(** X24.  In every state a generation can reach, what the client's
    socket was sent is what the broker read from the server, chunk by
    chunk and in the order read, with nothing added.  At most the last
    chunk read is missing, and only when the broker has stopped. *)
Theorem client_is_sent_what_the_broker_read
        (parse : decoder) (p : Z) (w : parser.world) (sys : system) :
  reachable parse p w sys ->
  exists tail,
    received broker (history sys) = sent_of (shared sys) listener ++ tail /\
    List.length tail <= 1 /\
    (is_running broker (shared sys) = true -> tail = []).
Proof.
  intros Hr.
  destruct (fi_fidelity sys (reachable_fidelity_invariant parse p w sys Hr))
    as (tail & H & Ht).
  exists tail. split; [exact H|].
  destruct Ht as [->|[Hl Hs]].
  - split; [cbn; lia|reflexivity].
  - split; [lia|]. unfold is_running. rewrite Hs. discriminate.
Qed.

Lemma client_is_sent_what_the_broker_read_witness :
  exists tail,
    received broker (history sys8) = sent_of (shared sys8) listener ++ tail /\
    List.length tail <= 1 /\
    (is_running broker (shared sys8) = true -> tail = []).
Proof.
  exact (client_is_sent_what_the_broker_read proxy.parse 3000
           wire.empty_world sys8 sys8_reachable).
Defined.

End LedgerSpec.

(* ================================================================== *)
(** * Properties of a generation: what reaches the server *)
(* ================================================================== *)

Module InjectionSpec.
Import Python helpers proxy wire relay frames ledger.
Import ProxySpec HandlerSpec TurnSpec LedgerSpec.

Lemma decoded_queue (data : bytes) (p : Z) (origin : ConnectionType)
      (w : parser.world) r q' out' :
  forallb is_request (parser.PACKET_QUEUE w) = true ->
  parser.parse data p origin w
  = (r, {| parser.PACKET_QUEUE := q'; parser.stdout := out' |}) ->
  forallb is_request q' = true.
Proof.
  intros Hq E.
  destruct (parse_extends data p origin w) as (q & out & Hx & Hr).
  rewrite E in Hx. cbn [snd] in Hx. unfold extend in Hx.
  injection Hx as -> _. rewrite forallb_app, Hq, Hr. reflexivity.
Qed.
(** Modelled from the spec: the count of a bucket, [0] for a bucket that
    nothing was recorded into. *)
Definition countAt (b : Z) (c : gmap Z Z) : Z := default 0 (c !! b).

(** Modelled from the spec: [RecordValue(v)] "validates v ∈ [min,max];
    fails with a RangeError if not (value is dropped ...); otherwise
    increments the current bucket set". *)
Definition RecordValue `{Quantizer} (v : Z) (h : Histogram)
  : option error * Histogram :=
  if bool_decide (lowest h <= v ∧ v <= highest h) then
    let b := bucketBoundary (sigfigs h) v in
    (None,
     mkHistogram (lowest h) (highest h) (sigfigs h)
                 (<[b := countAt b (counts h) + 1]> (counts h)))
  else (Some (RangeError v), h).

(** Modelled from the spec: the number of recorded values, the
    denominator of the "cumulative count fraction". *)
Definition TotalCount (h : Histogram) : Z :=
  map_fold (λ _ c acc, c + acc) 0 (counts h).

(** Modelled from the spec: the cumulative count at boundary [b], the
    number of recorded values in buckets up to and including [b]. *)
Definition cumulative (b : Z) (h : Histogram) : Z :=
  map_fold (λ k c acc, if bool_decide (k <= b) then c + acc else acc) 0
           (counts h).

(** Modelled from the spec: "the cumulative count fraction is ≥ q/100" at
    boundary [b], written without the division. *)
Definition reaches (q : Q) (h : Histogram) (b : Z) : bool :=
  Qle_bool (q * inject_Z (TotalCount h)) (inject_Z (100 * cumulative b h)).
(** C10: when the clock does not go back during the call (and gives finite
    binary64 values), [pulse_start <= pulse_end], the pulse duration
    [pulse_end - pulse_start] is not negative, and the distance that
    [get_distance] returns is not negative either. *)
Theorem get_distance_nonneg
    (E : env) (fuel : nat) (s s' : state) (d : PyFloat.t) :
  clock_monotone E (ticks s) -> clock_finite E (ticks s) ->
  get_distance E fuel s = Returns d s' ->
  exists pulse_start pulse_end : PyFloat.t,
    PyFloat.leb pulse_start pulse_end = true /\
    PyFloat.leb PyFloat.zero (PyFloat.sub pulse_end pulse_start) = true /\
    d = distance_of_duration (PyFloat.sub pulse_end pulse_start) /\
    PyFloat.leb PyFloat.zero d = true.
Proof.
  intros Hmono Hfin Hrun.
  pose proof (get_distance_inv E fuel s) as G. rewrite Hrun in G.
  destruct G as (_ & _ & i & j & Hi & Hij & ->).
  destruct (Hfin i Hi) as (Vi & Fi).
  destruct (Hfin j ltac:(lia)) as (Vj & Fj).
  pose proof (Hmono i j Hi Hij) as Hle.
  destruct (distance_nonneg (clock E i) (clock E j) Vi Vj Fi Fj Hle) as (N1 & N2).
  exists (clock E i), (clock E j).
  split; [exact Hle|]. split; [apply nonneg_leb_zero, N1|].
  split; [reflexivity|apply nonneg_leb_zero, N2].
Qed.

Lemma get_distance_nonneg_witness :
  PyFloat.leb PyFloat.zero (PyFloat.lit 17.15) = true.
Proof.
  destruct (get_distance_nonneg ms_env 2 initial_state
              {| reads := 2; ticks := 2; sends := 0; trace := trigger_events |}
              (PyFloat.lit 17.15)) as (ps & pe & _ & _ & _ & H).
  - intros i j _ Hij. destruct i as [|i]; destruct j as [|j];
      [reflexivity|reflexivity|lia|reflexivity].
  - intros i _. destruct i; split; reflexivity.
  - reflexivity.
  - exact H.
Defined.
§
** Required action **
Give back every line of the data exactly.

** Result of the exercise **
(** X24.  In every state a generation can reach, what the client's
    socket was sent is what the broker read from the server, chunk by
    chunk and in the order read, with nothing added.  At most the last
    chunk read is missing, and only when the broker has stopped. *)
Theorem client_is_sent_what_the_broker_read
        (parse : decoder) (p : Z) (w : parser.world) (sys : system) :
  reachable parse p w sys ->
  exists tail,
    received broker (history sys) = sent_of (shared sys) listener ++ tail /\
    List.length tail <= 1 /\
    (is_running broker (shared sys) = true -> tail = []).
Proof.
  intros Hr.
  destruct (fi_fidelity sys (reachable_fidelity_invariant parse p w sys Hr))
    as (tail & H & Ht).
  exists tail. split; [exact H|].
  destruct Ht as [->|[Hl Hs]].
  - split; [cbn; lia|reflexivity].
  - split; [lia|]. unfold is_running. rewrite Hs. discriminate.
Qed.

Lemma client_is_sent_what_the_broker_read_witness :
  exists tail,
    received broker (history sys8) = sent_of (shared sys8) listener ++ tail /\
    List.length tail <= 1 /\
    (is_running broker (shared sys8) = true -> tail = []).
Proof.
  exact (client_is_sent_what_the_broker_read proxy.parse 3000
           wire.empty_world sys8 sys8_reachable).
Defined.

End LedgerSpec.

(* ================================================================== *)
(** * Properties of a generation: what reaches the server *)
(* ================================================================== *)

Module InjectionSpec.
Import Python helpers proxy wire relay frames ledger.
Import ProxySpec HandlerSpec TurnSpec LedgerSpec.

Lemma decoded_queue (data : bytes) (p : Z) (origin : ConnectionType)
      (w : parser.world) r q' out' :
  forallb is_request (parser.PACKET_QUEUE w) = true ->
  parser.parse data p origin w
  = (r, {| parser.PACKET_QUEUE := q'; parser.stdout := out' |}) ->
  forallb is_request q' = true.
Proof.
  intros Hq E.
  destruct (parse_extends data p origin w) as (q & out & Hx & Hr).
  rewrite E in Hx. cbn [snd] in Hx. unfold extend in Hx.
  injection Hx as -> _. rewrite forallb_app, Hq, Hr. reflexivity.
Qed.
(** Modelled from the spec: the count of a bucket, [0] for a bucket that
    nothing was recorded into. *)
Definition countAt (b : Z) (c : gmap Z Z) : Z := default 0 (c !! b).

(** Modelled from the spec: [RecordValue(v)] "validates v ∈ [min,max];
    fails with a RangeError if not (value is dropped ...); otherwise
    increments the current bucket set". *)
Definition RecordValue `{Quantizer} (v : Z) (h : Histogram)
  : option error * Histogram :=
  if bool_decide (lowest h <= v ∧ v <= highest h) then
    let b := bucketBoundary (sigfigs h) v in
    (None,
     mkHistogram (lowest h) (highest h) (sigfigs h)
                 (<[b := countAt b (counts h) + 1]> (counts h)))
  else (Some (RangeError v), h).

(** Modelled from the spec: the number of recorded values, the
    denominator of the "cumulative count fraction". *)
Definition TotalCount (h : Histogram) : Z :=
  map_fold (λ _ c acc, c + acc) 0 (counts h).

(** Modelled from the spec: the cumulative count at boundary [b], the
    number of recorded values in buckets up to and including [b]. *)
Definition cumulative (b : Z) (h : Histogram) : Z :=
  map_fold (λ k c acc, if bool_decide (k <= b) then c + acc else acc) 0
           (counts h).

(** Modelled from the spec: "the cumulative count fraction is ≥ q/100" at
    boundary [b], written without the division. *)
Definition reaches (q : Q) (h : Histogram) (b : Z) : bool :=
  Qle_bool (q * inject_Z (TotalCount h)) (inject_Z (100 * cumulative b h)).
(** C10: when the clock does not go back during the call (and gives finite
    binary64 values), [pulse_start <= pulse_end], the pulse duration
    [pulse_end - pulse_start] is not negative, and the distance that
    [get_distance] returns is not negative either. *)
Theorem get_distance_nonneg
    (E : env) (fuel : nat) (s s' : state) (d : PyFloat.t) :
  clock_monotone E (ticks s) -> clock_finite E (ticks s) ->
  get_distance E fuel s = Returns d s' ->
  exists pulse_start pulse_end : PyFloat.t,
    PyFloat.leb pulse_start pulse_end = true /\
    PyFloat.leb PyFloat.zero (PyFloat.sub pulse_end pulse_start) = true /\
    d = distance_of_duration (PyFloat.sub pulse_end pulse_start) /\
    PyFloat.leb PyFloat.zero d = true.
Proof.
  intros Hmono Hfin Hrun.
  pose proof (get_distance_inv E fuel s) as G. rewrite Hrun in G.
  destruct G as (_ & _ & i & j & Hi & Hij & ->).
  destruct (Hfin i Hi) as (Vi & Fi).
  destruct (Hfin j ltac:(lia)) as (Vj & Fj).
  pose proof (Hmono i j Hi Hij) as Hle.
  destruct (distance_nonneg (clock E i) (clock E j) Vi Vj Fi Fj Hle) as (N1 & N2).
  exists (clock E i), (clock E j).
  split; [exact Hle|]. split; [apply nonneg_leb_zero, N1|].
  split; [reflexivity|apply nonneg_leb_zero, N2].
Qed.

Lemma get_distance_nonneg_witness :
  PyFloat.leb PyFloat.zero (PyFloat.lit 17.15) = true.
Proof.
  destruct (get_distance_nonneg ms_env 2 initial_state
              {| reads := 2; ticks := 2; sends := 0; trace := trigger_events |}
              (PyFloat.lit 17.15)) as (ps & pe & _ & _ & _ & H).
  - intros i j _ Hij. destruct i as [|i]; destruct j as [|j];
      [reflexivity|reflexivity|lia|reflexivity].
  - intros i _. destruct i; split; reflexivity.
  - reflexivity.
  - exact H.
Defined.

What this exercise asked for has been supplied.